Con los avances de la medicina, hay tipos de cáncer que tienen curación y otros son controlados por medicinas, lo que ofrece al paciente cualidad de vida. Muchas personas que están enfermas no están impedidas de trabajar, a despecho de las dificultades.

El paciente oncológico tiene el derecho de hacer el proceso de Concurso Público. La última fase de ese proceso es el examen médico para admisión, que determinará si el candidato puede ejercer la función pretendida. Muchas veces, esos candidatos son rechazados, porque puede ocurrir jubilación por invalidez y perjudicar la administración pública y sobrecargar los pagos públicos. 

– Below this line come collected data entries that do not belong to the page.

(** Modelled from the spec ("Screw axis (world)": [angular; linear]):
    [math::AdT], the adjoint action of a transform on a twist. *)
Definition AdT (T : Isometry3d) (V : Vector6) : Vector6 :=
  let w := rotate T (head V) in
  mkVector6 w (Vector3_add (cross (translation T) w) (rotate T (tail V))).

(** Modelled from the spec ("the Lie bracket / little-ad"): [math::ad]. *)
Definition ad (V1 V2 : Vector6) : Vector6 :=
  mkVector6 (cross (head V1) (head V2))
            (Vector3_add (cross (head V1) (tail V2))
                         (cross (tail V1) (head V2))).

(** Modelled from the spec: [math::gradientWrtTheta(twist, p, 0)], "the
    instantaneous linear velocity of the world point under unit rate".  The
    constraint only calls it at [theta = 0]. *)
Definition gradientWrtTheta (twist : Vector6) (p : Vector3) (theta : R)
  : Vector3 :=
  Vector3_add (cross (head twist) p) (tail twist).

(** Modelled from the spec ("rotA x edgeADir"):
    [math::gradientWrtThetaPureRotation(w, p, 0)]. *)
Definition gradientWrtThetaPureRotation (w p : Vector3) (theta : R)
  : Vector3 :=
  cross w p.

#[export] Instance dartMath : DartMath Isometry3d := {
  AdT := AdT;
  ad := ad;
  gradientWrtTheta := gradientWrtTheta;
  gradientWrtThetaPureRotation := gradientWrtThetaPureRotation;
  getContactPointGradient := getContactPointGradient
}.

(** Modelled from the spec ("the fixed two-vector tangent frame"):
    [ContactConstraint::getTangentBasisMatrixODE] with two friction
    directions: the unit tangent [z x n] (or [x x n] when that is too short)
    and its quarter turn about [n]. *)
Definition tangentBasisD (n : DVector3) (i : Z) : DVector3 :=
  let unitZ := constant (mkVector3 0 0 1) in
  let unitX := constant (mkVector3 1 0 0) in
  let t0 := DVcross unitZ n in
  let t := if Rlt_dec (re (DVdot t0 t0)) (/ 10 ^ 12) then DVcross unitX n
           else t0 in
  let tHat := DVscale (Ddiv (mkDual 1 0) (Dsqrt (DVdot t t))) t in
  if Z.eqb i 0 then tHat else DVcross n tHat.

#[export] Instance tangentBasis : TangentBasis := {
  getTangentBasisMatrixODE := fun n i => rePart (tangentBasisD (constant n) i);
  getTangentBasisMatrixODEGradient :=
    fun n g i => duPart (tangentBasisD (lift n g) i)
}.

End MathModel.

(** ** A concrete world

    Skeleton "arm": a revolute root joint 0 about z carrying body 0, and a
    revolute joint 1 about z carrying body 1 (the hand) at x = 1.  Skeleton
    "ground": a prismatic joint 2 along y carrying the ground body 2. *)

Module Example.
Import Tree MathModel.
Local Open Scope nat_scope.

Definition joints : list Joint :=
  [ mkJoint 0 "arm" 0 0 None;
    mkJoint 1 "arm" 0 1 (Some 0);
    mkJoint 2 "ground" 0 0 None ]%nat.

Definition shoulder : Tree.Dof := mkDof 0 0.
Definition elbow : Tree.Dof := mkDof 1 0.
Definition slider : Tree.Dof := mkDof 2 0.

Definition upperArm : Tree.BodyNode := mkBodyNode 0.
Definition hand : Tree.BodyNode := mkBodyNode 1.
Definition ground : Tree.BodyNode := mkBodyNode 2.

Record Skeleton := mkSkeleton { skelName : string; skelDofs : list Tree.Dof }.

Definition arm : Skeleton := mkSkeleton "arm" [shoulder; elbow].
Definition groundSkel : Skeleton := mkSkeleton "ground" [slider].

Local Open Scope R_scope.

Definition unitZ := mkVector3 0 0 1.

(** Local screw axes: revolute about z for joints 0 and 1, prismatic along
    y for joint 2. *)
Definition relativeJacobianCol (dof : Tree.Dof) (i : nat) : Vector6 :=
  match dofJoint dof with
  | 2%nat => mkVector6 Vector3_Zero (mkVector3 0 1 0)
  | _ => mkVector6 unitZ Vector3_Zero
  end.

Definition childWorldTransform (dof : Tree.Dof) : MathModel.Isometry3d :=
  match dofJoint dof with
  | 1%nat => mkIsometry3d (mkVector3 1 0 0) (mkVector3 0 1 0)
                          (mkVector3 0 0 1) (mkVector3 1 0 0)
  | _ => Identity
  end.

#[export] Instance kinematics :
  Kinematics Tree.Dof Tree.BodyNode MathModel.Isometry3d Skeleton := {
  getIndexInJoint := dofIndexInJoint;
  getRelativeJacobianCol := relativeJacobianCol;
  getChildWorldTransform := childWorldTransform;
  isParentBody := Tree.isParentBody joints;
  isParentDof := Tree.isParentDof joints;
  getName := skelName;
  getDofs := skelDofs
}.

(** A contact record at [p] with normal [n] and no edges. *)
Definition pointContact (ty : ContactType.t) (p n : Vector3) : Contact :=
  mkContact p n ty Vector3_Zero Vector3_Zero Vector3_Zero Vector3_Zero.

(** The hand (A) touching the ground (B), normal [+z]. *)
Definition handOnGround (ty : ContactType.t) (index : Z)
  : DCC (BodyNode := Tree.BodyNode) :=
  mkDCC (ContactConstraint (pointContact ty (mkVector3 2 0 0) unitZ)
                           hand ground)
        index ["arm"; "ground"]%string.

(** The upper arm (A) touching the ground (B). *)
Definition upperArmOnGround (ty : ContactType.t) (index : Z)
  : DCC (BodyNode := Tree.BodyNode) :=
  mkDCC (ContactConstraint (pointContact ty (mkVector3 0 0 0) unitZ)
                           upperArm ground)
        index ["arm"; "ground"]%string.

(** A joint-limit style constraint on the arm. *)
Definition jointLimit : DCC (BodyNode := Tree.BodyNode) :=
  mkDCC OtherConstraint 0 ["arm"]%string.

(** A unit normal tilted from [+z] by a tiny angle:
    [(0, 2k/(k^2+1), (k^2-1)/(k^2+1))] with [k = 10^7]. *)
Definition tiltK : R := 10 ^ 7.

Definition tiltedNormal : Vector3 :=
  mkVector3 0 (2 * tiltK / (tiltK ^ 2 + 1)) ((tiltK ^ 2 - 1) / (tiltK ^ 2 + 1)).

(** The hand (A) owning the face of a face-vertex contact against the
    ground, with the tilted normal; the row of the first tangent direction. *)
Definition tiltedFace : DCC (BodyNode := Tree.BodyNode) :=
  mkDCC (ContactConstraint
           (pointContact ContactType.FACE_VERTEX (mkVector3 2 0 0) tiltedNormal)
           hand ground)
        1 ["arm"; "ground"]%string.

End Example.

(** * Properties of the contact constraint *)

Section Properties.

Context {Dof BodyNode Isometry3d Skeleton : Type}.
Context `{DartMath Isometry3d} `{Kinematics Dof BodyNode Isometry3d Skeleton}
        `{TangentBasis}.

Ltac split_parents dof bodyA bodyB :=
  destruct (isParentBody dof bodyA), (isParentBody dof bodyB).

(** For a contact constraint the classification never dereferences null. *)
Lemma getDofContactType_contact (c : Contact) (bodyA bodyB : BodyNode)
    (index : Z) (skels : list string) (dof : Dof) :
  exists t, getDofContactType
              (mkDCC (ContactConstraint c bodyA bodyB) index skels) dof
            = Some t.
Proof. eexists; reflexivity. Qed.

Como hay casos bien controlados por medicinas, que ofrecen buena calidad de vida y no impiden el ejercicio de las actividades, prevalece en la justicia que no se puede rechazar los candidatos. El paciente oncológico puede concurrir a la plaza vacante con deficiencia, desde que presente comprobación clínica. Todos los concursos deben destinar de 5% a 20% de las plazas vacantes para personas con deficiencia. También tiene derecho a la plaza vacante por cuotas, desde que tenga los requisitos necesarios.

La Seguridad Social ofrece el servicio de rehabilitación profesional para los funcionarios que se mantengan como asegurados de la Seguridad que están incapacitados para el trabajo vuelvan al servicio readaptados. Si no es posible readaptarse, el asegurado será jubilado por invalidez.

Si se dimite el funcionario sin justa causa, él podrá pleitear la reintegración en el empleo, así como indemnización por daños materiales y morales. El empleador necesita probar que la dimisión no ha sido por la enfermedad, pero por otras circunstancias.